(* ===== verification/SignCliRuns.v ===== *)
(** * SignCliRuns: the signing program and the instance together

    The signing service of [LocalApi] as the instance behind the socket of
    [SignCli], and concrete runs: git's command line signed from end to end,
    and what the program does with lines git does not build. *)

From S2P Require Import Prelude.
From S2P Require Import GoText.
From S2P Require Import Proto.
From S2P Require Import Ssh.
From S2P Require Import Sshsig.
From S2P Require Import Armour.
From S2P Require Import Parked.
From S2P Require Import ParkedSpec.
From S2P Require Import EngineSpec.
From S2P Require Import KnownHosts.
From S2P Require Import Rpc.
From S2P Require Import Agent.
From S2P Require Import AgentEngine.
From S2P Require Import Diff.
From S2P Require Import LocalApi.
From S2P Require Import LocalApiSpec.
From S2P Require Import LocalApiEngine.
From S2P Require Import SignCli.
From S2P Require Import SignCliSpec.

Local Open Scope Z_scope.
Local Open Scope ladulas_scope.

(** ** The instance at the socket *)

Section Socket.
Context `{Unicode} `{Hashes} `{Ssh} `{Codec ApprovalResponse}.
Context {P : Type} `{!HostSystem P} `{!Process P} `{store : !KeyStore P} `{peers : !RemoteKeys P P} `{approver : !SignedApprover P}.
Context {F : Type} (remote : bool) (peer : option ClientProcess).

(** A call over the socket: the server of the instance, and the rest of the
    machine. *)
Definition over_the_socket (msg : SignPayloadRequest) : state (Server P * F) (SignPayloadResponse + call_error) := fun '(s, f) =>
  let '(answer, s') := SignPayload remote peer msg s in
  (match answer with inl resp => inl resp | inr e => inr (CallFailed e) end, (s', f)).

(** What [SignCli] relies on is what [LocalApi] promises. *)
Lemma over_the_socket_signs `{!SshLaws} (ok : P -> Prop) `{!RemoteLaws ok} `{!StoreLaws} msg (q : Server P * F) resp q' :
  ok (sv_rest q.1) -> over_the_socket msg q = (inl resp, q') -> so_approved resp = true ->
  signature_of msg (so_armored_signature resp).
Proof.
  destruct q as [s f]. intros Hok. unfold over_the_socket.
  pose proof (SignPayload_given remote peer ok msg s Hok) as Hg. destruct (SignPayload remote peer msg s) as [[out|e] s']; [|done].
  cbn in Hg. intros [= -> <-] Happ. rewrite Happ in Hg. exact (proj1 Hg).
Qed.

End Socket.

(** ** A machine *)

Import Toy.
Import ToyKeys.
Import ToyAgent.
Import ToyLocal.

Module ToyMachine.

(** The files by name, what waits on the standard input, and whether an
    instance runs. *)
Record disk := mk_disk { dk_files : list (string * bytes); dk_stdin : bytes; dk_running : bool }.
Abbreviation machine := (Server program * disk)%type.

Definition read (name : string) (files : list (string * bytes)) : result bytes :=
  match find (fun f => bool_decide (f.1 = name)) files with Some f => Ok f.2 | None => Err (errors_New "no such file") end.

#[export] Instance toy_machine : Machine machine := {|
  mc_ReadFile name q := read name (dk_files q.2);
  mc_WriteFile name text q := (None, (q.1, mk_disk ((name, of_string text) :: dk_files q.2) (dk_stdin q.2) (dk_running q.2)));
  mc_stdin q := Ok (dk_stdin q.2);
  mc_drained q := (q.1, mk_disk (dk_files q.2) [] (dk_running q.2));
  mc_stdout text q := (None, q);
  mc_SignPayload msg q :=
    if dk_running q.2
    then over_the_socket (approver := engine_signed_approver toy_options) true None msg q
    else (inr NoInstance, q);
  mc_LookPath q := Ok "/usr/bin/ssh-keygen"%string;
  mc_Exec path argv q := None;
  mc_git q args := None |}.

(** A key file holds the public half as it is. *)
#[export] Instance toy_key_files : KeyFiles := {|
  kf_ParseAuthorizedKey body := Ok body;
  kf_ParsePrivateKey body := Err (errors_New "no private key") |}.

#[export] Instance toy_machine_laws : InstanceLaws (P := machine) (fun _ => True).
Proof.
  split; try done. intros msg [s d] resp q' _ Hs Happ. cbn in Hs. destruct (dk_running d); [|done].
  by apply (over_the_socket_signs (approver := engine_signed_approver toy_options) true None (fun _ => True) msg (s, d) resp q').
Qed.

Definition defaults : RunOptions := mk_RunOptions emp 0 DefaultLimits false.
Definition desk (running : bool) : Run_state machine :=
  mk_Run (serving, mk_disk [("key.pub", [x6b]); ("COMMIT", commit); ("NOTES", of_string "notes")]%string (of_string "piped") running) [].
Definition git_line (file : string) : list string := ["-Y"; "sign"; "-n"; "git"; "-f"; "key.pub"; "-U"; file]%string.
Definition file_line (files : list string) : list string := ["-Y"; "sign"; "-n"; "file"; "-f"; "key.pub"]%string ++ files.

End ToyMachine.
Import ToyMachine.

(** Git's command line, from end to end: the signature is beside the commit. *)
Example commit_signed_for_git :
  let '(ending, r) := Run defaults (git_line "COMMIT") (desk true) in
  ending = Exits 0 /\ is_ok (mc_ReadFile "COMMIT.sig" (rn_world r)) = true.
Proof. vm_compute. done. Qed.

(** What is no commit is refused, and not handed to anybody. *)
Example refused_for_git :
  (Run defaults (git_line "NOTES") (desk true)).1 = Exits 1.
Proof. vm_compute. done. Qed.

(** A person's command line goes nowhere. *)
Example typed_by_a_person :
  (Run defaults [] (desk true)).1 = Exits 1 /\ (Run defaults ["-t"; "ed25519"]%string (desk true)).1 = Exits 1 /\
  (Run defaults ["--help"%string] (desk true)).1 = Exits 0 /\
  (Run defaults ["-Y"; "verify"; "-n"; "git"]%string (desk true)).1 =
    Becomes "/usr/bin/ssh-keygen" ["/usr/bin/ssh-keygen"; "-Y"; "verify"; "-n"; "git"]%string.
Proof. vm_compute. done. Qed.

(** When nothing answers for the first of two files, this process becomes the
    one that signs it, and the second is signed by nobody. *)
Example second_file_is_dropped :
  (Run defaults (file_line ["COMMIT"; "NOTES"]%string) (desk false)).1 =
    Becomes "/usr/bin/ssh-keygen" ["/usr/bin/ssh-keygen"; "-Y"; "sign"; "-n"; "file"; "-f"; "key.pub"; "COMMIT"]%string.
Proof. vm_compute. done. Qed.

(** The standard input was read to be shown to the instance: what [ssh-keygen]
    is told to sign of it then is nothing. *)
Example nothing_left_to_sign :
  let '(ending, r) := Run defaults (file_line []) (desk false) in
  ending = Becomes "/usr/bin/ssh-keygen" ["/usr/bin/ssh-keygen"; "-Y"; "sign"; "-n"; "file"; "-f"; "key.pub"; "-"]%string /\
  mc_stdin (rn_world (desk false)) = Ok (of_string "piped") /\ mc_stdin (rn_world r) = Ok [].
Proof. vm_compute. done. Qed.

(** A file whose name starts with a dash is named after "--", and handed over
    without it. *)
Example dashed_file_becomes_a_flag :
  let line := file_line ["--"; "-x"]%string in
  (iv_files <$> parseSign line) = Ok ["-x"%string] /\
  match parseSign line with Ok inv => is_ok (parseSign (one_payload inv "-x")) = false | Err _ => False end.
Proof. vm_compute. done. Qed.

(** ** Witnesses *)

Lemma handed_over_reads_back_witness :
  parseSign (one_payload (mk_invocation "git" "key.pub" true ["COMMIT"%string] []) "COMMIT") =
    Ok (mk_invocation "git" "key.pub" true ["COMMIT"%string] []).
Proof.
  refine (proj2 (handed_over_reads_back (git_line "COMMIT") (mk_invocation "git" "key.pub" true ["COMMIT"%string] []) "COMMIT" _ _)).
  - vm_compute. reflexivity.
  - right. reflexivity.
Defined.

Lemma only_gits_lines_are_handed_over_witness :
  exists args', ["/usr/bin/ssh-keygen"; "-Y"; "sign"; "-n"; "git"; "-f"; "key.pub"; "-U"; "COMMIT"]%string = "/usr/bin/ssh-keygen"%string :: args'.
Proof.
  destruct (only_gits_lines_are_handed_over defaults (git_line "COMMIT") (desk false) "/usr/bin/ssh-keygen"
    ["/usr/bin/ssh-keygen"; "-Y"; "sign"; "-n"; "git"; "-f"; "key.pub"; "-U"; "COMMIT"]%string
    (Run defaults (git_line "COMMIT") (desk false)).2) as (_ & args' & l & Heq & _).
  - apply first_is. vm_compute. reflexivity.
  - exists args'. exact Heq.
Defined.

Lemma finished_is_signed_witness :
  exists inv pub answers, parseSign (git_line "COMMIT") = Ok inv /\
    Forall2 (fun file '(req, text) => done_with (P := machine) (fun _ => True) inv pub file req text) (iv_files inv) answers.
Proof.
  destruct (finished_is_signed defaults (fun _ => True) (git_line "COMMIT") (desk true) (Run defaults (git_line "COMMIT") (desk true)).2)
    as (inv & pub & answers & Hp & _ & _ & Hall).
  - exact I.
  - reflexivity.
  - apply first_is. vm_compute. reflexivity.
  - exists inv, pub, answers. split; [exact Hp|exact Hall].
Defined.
• • • •
PROBLEM DESCRIPTION:
Give back, word for word, only the lines above from the line holding "is told to sign of it then is nothing. *)" to the line holding "(** A file whose", both included.

RESULT:
    is told to sign of it then is nothing. *)
Example nothing_left_to_sign :
  let '(ending, r) := Run defaults (file_line []) (desk false) in
  ending = Becomes "/usr/bin/ssh-keygen" ["/usr/bin/ssh-keygen"; "-Y"; "sign"; "-n"; "file"; "-f"; "key.pub"; "-"]%string /\
  mc_stdin (rn_world (desk false)) = Ok (of_string "piped") /\ mc_stdin (rn_world r) = Ok [].
Proof. vm_compute. done. Qed.

(** A file whose name starts with a dash is named after "--", and handed over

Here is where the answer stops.